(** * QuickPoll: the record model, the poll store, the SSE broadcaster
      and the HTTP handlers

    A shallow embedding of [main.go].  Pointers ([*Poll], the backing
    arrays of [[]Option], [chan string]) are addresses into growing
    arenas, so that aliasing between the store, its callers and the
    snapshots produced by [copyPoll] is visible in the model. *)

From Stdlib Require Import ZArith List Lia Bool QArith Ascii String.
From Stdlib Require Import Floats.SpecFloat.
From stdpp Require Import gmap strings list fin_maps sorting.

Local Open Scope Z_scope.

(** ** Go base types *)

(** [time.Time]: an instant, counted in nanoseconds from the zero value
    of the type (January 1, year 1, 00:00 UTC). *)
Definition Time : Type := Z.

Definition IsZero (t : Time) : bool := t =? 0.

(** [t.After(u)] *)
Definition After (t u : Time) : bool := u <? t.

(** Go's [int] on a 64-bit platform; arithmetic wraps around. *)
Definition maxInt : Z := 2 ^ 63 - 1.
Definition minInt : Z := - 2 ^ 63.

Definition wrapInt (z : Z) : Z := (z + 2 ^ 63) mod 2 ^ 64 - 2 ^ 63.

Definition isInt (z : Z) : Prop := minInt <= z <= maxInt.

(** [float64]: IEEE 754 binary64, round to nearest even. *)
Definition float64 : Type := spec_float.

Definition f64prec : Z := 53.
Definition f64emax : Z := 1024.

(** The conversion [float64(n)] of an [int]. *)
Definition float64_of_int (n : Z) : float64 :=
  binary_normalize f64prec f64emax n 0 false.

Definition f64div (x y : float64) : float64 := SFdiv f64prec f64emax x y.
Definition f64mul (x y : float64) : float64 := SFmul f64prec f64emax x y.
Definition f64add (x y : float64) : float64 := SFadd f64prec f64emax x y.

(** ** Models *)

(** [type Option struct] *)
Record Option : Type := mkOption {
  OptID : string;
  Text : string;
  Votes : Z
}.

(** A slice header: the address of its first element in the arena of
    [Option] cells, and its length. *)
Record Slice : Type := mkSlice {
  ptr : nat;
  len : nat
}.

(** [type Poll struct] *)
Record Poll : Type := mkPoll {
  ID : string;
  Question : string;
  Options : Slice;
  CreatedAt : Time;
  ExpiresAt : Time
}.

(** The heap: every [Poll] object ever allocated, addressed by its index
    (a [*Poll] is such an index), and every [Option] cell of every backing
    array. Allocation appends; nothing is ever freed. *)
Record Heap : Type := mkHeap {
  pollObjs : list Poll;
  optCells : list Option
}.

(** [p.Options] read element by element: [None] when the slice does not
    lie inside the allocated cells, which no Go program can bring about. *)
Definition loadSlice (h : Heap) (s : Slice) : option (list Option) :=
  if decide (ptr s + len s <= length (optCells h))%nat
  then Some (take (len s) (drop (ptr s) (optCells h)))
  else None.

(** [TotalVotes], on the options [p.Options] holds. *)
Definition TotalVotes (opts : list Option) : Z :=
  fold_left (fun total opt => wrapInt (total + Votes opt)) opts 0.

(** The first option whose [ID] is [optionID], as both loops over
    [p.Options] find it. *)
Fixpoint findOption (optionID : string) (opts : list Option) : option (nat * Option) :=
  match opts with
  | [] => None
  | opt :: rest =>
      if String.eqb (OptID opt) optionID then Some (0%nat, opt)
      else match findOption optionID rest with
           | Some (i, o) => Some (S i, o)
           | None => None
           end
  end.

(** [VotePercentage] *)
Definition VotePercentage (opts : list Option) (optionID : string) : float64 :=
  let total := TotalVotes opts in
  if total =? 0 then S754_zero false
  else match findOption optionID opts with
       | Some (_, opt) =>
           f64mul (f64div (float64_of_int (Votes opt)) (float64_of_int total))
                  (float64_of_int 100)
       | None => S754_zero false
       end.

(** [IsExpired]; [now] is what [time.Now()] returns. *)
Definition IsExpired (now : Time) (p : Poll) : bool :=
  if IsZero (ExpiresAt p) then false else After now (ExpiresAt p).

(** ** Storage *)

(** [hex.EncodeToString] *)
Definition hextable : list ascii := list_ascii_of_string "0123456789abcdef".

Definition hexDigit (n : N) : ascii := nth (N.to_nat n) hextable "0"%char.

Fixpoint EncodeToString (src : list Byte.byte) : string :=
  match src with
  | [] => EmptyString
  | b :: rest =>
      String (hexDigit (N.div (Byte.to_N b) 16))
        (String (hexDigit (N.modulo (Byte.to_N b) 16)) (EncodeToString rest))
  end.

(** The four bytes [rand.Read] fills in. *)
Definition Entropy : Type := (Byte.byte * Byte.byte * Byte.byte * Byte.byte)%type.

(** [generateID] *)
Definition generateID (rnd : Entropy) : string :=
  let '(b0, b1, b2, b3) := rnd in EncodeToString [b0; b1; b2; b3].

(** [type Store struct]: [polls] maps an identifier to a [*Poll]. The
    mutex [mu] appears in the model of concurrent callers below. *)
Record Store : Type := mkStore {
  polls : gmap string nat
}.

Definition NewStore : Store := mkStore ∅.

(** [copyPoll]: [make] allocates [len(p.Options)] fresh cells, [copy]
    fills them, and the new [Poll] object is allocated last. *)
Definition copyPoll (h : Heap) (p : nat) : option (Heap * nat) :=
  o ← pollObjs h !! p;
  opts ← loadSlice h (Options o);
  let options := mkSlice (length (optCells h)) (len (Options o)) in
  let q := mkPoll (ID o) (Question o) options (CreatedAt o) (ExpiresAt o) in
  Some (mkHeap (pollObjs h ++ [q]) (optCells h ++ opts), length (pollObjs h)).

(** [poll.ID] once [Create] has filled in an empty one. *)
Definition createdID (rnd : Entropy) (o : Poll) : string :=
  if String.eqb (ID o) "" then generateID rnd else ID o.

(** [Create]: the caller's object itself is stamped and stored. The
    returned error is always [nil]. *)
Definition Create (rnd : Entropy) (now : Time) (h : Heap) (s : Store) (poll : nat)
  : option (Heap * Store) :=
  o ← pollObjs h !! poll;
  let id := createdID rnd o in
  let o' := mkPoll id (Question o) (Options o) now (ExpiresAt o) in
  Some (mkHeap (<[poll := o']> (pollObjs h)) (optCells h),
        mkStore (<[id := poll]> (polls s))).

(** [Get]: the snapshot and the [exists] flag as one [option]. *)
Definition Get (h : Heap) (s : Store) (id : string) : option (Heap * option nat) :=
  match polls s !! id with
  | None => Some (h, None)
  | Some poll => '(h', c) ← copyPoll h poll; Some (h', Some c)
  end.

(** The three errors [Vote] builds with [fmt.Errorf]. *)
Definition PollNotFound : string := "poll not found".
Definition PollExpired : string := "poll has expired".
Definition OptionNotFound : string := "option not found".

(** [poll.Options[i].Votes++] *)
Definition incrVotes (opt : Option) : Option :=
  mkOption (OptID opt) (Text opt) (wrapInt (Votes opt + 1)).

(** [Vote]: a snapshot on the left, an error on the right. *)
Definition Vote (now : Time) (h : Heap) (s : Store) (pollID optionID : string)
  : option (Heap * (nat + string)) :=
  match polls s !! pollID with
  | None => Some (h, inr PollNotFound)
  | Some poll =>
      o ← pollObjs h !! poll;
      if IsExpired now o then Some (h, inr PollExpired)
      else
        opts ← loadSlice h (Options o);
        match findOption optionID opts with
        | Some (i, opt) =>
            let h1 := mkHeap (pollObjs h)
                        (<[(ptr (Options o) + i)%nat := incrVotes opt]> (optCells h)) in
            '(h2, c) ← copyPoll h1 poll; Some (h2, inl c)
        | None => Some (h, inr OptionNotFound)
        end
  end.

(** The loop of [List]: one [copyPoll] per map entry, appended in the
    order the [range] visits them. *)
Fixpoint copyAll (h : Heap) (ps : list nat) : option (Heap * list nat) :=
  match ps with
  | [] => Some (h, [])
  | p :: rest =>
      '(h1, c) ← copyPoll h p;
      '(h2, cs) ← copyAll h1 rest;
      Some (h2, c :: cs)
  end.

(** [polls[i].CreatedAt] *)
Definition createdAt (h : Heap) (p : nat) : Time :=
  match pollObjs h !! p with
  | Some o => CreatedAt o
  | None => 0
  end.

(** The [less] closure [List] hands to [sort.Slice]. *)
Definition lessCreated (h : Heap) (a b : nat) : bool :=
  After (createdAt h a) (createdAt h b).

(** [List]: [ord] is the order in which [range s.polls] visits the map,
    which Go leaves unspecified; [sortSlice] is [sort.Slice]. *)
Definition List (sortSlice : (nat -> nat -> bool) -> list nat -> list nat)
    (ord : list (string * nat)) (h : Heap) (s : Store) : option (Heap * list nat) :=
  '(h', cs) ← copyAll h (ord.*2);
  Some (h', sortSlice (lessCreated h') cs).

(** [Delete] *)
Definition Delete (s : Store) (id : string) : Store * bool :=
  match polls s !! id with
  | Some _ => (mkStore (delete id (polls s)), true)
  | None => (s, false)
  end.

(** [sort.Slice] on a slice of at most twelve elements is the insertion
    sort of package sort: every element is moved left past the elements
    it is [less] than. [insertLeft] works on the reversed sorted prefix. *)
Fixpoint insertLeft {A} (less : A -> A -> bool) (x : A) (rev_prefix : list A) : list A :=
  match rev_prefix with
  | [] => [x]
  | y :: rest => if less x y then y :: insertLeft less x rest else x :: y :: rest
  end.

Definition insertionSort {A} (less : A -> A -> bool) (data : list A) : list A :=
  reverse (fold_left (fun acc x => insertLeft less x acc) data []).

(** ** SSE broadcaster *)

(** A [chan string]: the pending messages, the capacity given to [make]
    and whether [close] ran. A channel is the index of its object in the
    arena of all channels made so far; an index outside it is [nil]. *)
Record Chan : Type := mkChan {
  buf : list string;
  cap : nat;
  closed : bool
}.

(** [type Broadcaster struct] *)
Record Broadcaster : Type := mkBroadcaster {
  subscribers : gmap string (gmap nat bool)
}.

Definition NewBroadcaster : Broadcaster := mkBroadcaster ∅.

What you need to do >>
Please transcribe the lines from the one containing "-> bool) (data" through the last line of the records. Include both ends and nothing else.

Result for this task >>
Definition insertionSort {A} (less : A -> A -> bool) (data : list A) : list A :=
  reverse (fold_left (fun acc x => insertLeft less x acc) data []).

(** ** SSE broadcaster *)

(** A [chan string]: the pending messages, the capacity given to [make]
    and whether [close] ran. A channel is the index of its object in the
    arena of all channels made so far; an index outside it is [nil]. *)
Record Chan : Type := mkChan {
  buf : list string;
  cap : nat;
  closed : bool
}.

(** [type Broadcaster struct] *)
Record Broadcaster : Type := mkBroadcaster {
  subscribers : gmap string (gmap nat bool)
}.

Definition NewBroadcaster : Broadcaster := mkBroadcaster ∅.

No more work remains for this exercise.